### Task description:
From the data below, copy exactly the lines that lie between the one holding "Lemma validate_key_ok catalog" and the one holding "validate_generate_ok | eapply validate_engine_ok", including both, and nothing more.

Dataset excerpts:
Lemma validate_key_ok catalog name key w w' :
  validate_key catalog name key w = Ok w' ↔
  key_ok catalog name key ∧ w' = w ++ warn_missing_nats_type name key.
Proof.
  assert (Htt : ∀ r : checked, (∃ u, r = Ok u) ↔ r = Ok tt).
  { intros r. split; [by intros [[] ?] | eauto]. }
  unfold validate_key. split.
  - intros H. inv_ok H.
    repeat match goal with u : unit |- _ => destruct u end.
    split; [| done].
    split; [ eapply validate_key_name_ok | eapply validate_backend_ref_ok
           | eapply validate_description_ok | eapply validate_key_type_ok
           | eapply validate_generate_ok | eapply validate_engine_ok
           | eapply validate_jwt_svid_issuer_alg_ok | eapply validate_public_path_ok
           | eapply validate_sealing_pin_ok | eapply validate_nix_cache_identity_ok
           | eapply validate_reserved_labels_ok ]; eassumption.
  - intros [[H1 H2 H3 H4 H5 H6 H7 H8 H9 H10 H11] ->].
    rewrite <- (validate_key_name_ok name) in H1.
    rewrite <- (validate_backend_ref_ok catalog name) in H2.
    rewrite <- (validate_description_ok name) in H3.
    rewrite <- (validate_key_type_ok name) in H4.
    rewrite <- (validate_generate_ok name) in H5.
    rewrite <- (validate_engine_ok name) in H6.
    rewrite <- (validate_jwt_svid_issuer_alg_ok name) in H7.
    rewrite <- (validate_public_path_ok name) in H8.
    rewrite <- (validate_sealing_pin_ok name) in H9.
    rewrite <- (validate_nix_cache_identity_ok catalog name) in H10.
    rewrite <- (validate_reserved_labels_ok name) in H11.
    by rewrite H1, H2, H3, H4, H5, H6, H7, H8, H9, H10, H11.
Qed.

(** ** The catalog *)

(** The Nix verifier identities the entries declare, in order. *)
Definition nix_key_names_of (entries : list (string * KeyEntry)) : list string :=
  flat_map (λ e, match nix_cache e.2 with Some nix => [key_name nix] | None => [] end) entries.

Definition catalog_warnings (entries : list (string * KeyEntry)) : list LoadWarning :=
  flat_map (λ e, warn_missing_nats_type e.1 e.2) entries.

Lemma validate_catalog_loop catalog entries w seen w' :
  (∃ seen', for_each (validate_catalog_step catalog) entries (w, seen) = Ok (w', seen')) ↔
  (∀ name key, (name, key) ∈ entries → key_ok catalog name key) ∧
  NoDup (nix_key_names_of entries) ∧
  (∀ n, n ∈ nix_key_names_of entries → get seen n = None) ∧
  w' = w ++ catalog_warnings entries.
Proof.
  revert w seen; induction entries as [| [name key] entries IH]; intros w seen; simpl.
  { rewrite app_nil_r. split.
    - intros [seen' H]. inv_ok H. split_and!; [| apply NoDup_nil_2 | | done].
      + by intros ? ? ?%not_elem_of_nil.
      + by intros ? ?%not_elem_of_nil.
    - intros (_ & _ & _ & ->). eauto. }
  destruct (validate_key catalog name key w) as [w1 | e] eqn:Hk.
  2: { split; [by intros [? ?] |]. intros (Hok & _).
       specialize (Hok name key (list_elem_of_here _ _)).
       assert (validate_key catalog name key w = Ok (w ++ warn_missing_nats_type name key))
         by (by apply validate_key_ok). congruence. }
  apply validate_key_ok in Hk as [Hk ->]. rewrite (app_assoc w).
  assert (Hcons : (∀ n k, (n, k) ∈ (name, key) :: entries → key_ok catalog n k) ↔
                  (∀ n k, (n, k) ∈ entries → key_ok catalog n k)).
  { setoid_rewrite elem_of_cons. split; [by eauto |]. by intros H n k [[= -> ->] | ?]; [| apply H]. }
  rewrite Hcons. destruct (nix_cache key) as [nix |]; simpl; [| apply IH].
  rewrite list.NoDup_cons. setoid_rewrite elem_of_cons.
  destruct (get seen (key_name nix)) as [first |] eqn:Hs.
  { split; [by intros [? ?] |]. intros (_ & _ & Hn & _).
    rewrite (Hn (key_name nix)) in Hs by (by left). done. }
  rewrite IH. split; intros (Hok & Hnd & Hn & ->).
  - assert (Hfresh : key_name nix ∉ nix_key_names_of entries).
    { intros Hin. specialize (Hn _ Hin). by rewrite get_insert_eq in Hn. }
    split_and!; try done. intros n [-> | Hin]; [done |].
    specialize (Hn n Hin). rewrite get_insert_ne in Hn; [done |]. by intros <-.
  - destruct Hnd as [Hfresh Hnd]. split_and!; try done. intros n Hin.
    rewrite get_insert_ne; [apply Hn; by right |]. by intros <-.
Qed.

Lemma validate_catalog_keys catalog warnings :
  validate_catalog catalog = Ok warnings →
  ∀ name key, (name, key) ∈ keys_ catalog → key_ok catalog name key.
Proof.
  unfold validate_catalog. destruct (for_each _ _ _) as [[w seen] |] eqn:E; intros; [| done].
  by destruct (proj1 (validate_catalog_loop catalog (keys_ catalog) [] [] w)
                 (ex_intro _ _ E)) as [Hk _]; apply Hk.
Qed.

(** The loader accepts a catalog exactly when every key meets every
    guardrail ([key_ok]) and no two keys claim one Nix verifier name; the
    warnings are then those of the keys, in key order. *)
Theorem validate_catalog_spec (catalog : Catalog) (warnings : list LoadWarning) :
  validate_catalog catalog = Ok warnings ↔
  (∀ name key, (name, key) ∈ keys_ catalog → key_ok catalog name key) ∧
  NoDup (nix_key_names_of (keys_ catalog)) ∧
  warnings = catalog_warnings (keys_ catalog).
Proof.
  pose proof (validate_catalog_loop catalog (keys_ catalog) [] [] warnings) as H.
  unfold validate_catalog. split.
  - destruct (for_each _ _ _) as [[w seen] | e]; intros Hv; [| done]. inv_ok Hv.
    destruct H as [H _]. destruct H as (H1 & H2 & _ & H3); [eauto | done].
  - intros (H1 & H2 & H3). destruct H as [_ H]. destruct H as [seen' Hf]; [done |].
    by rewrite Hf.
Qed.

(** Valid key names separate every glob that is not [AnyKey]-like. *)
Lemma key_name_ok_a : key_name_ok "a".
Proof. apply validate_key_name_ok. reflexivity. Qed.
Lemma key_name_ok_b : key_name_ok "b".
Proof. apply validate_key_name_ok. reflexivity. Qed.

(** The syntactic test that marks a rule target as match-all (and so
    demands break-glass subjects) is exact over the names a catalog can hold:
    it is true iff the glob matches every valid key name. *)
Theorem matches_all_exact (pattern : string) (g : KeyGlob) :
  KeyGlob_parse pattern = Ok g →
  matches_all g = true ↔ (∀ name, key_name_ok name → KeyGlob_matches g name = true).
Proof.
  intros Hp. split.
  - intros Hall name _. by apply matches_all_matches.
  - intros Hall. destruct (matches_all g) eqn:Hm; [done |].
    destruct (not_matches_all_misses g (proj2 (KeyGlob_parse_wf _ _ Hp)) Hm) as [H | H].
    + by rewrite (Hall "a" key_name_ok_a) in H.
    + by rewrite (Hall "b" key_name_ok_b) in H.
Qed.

* * *

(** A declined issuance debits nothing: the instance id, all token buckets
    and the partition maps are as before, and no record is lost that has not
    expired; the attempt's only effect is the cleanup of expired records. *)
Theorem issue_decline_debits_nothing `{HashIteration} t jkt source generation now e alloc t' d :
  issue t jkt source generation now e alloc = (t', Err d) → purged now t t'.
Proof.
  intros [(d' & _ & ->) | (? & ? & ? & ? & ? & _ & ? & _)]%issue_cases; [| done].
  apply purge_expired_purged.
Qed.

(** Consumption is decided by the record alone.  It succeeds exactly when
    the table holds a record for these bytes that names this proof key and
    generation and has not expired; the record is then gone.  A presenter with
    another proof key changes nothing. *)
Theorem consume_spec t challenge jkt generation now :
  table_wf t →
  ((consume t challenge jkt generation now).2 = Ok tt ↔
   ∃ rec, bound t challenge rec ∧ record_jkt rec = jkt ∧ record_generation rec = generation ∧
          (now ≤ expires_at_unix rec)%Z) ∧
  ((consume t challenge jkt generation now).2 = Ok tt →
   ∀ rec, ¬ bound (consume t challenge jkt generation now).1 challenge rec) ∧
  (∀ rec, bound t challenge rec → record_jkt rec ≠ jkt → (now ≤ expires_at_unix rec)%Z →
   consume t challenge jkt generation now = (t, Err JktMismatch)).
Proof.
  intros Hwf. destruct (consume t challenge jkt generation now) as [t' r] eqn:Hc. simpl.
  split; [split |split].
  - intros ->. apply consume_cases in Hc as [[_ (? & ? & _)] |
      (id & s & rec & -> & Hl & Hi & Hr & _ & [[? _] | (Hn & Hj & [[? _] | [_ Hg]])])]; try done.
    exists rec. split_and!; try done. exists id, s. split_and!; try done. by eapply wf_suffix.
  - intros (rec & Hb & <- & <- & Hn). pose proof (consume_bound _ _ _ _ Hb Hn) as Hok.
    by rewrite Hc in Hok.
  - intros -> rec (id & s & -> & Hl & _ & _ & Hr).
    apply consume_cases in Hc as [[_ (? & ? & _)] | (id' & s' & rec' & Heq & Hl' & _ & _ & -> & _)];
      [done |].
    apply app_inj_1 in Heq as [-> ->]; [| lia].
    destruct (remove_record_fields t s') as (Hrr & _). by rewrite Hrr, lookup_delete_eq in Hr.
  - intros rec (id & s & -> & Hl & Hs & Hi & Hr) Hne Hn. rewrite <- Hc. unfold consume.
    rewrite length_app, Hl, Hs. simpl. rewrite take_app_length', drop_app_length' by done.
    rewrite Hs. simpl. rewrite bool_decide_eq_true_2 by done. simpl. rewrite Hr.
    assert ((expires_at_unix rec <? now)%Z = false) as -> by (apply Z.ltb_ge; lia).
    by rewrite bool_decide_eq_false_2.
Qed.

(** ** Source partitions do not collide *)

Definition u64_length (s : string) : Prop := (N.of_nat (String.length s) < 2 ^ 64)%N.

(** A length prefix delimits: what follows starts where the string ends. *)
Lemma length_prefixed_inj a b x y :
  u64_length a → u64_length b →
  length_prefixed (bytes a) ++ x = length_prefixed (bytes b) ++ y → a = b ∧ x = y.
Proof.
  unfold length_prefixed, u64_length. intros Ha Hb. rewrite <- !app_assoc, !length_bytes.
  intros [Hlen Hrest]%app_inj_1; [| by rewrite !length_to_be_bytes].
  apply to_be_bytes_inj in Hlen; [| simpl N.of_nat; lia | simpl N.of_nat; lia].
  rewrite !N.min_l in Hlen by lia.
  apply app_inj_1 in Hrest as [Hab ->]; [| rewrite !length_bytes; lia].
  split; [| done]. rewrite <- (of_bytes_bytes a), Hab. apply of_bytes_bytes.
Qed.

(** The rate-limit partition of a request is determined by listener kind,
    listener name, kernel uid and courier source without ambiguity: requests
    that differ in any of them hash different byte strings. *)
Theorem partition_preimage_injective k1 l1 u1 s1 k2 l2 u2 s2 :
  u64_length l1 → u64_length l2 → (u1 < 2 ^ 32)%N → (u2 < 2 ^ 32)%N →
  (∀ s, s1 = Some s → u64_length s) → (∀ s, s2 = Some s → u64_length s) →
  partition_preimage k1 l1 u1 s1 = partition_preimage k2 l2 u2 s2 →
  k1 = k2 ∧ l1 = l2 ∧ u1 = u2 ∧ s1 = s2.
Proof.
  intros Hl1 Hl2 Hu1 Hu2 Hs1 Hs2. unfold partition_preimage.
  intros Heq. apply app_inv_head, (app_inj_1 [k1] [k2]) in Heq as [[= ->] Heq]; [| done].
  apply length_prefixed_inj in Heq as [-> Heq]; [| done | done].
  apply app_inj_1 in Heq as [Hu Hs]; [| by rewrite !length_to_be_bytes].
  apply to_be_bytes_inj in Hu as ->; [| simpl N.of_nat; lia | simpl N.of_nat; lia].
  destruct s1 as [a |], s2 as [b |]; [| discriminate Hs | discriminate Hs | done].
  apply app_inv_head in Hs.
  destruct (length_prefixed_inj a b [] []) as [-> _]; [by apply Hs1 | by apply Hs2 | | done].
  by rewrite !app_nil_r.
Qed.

--

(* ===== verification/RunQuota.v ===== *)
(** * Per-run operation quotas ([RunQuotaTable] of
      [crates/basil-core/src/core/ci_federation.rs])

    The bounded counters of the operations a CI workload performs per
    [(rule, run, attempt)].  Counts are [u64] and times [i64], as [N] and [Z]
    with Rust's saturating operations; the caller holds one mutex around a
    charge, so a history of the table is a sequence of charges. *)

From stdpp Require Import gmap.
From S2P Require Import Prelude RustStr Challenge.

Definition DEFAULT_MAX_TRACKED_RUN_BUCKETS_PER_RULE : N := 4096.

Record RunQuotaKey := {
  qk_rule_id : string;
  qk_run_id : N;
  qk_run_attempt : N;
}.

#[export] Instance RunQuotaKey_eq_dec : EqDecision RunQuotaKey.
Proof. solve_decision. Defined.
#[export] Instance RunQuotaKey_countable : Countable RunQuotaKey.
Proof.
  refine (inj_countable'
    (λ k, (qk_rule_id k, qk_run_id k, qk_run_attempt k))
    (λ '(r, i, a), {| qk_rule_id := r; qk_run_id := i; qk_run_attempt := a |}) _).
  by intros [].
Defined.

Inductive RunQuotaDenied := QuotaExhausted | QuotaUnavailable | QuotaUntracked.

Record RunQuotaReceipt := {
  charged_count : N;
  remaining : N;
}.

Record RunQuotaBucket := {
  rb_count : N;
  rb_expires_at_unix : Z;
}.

### Output:
Lemma validate_key_ok catalog name key w w' :
  validate_key catalog name key w = Ok w' ↔
  key_ok catalog name key ∧ w' = w ++ warn_missing_nats_type name key.
Proof.
  assert (Htt : ∀ r : checked, (∃ u, r = Ok u) ↔ r = Ok tt).
  { intros r. split; [by intros [[] ?] | eauto]. }
  unfold validate_key. split.
  - intros H. inv_ok H.
    repeat match goal with u : unit |- _ => destruct u end.
    split; [| done].
    split; [ eapply validate_key_name_ok | eapply validate_backend_ref_ok
           | eapply validate_description_ok | eapply validate_key_type_ok
           | eapply validate_generate_ok | eapply validate_engine_ok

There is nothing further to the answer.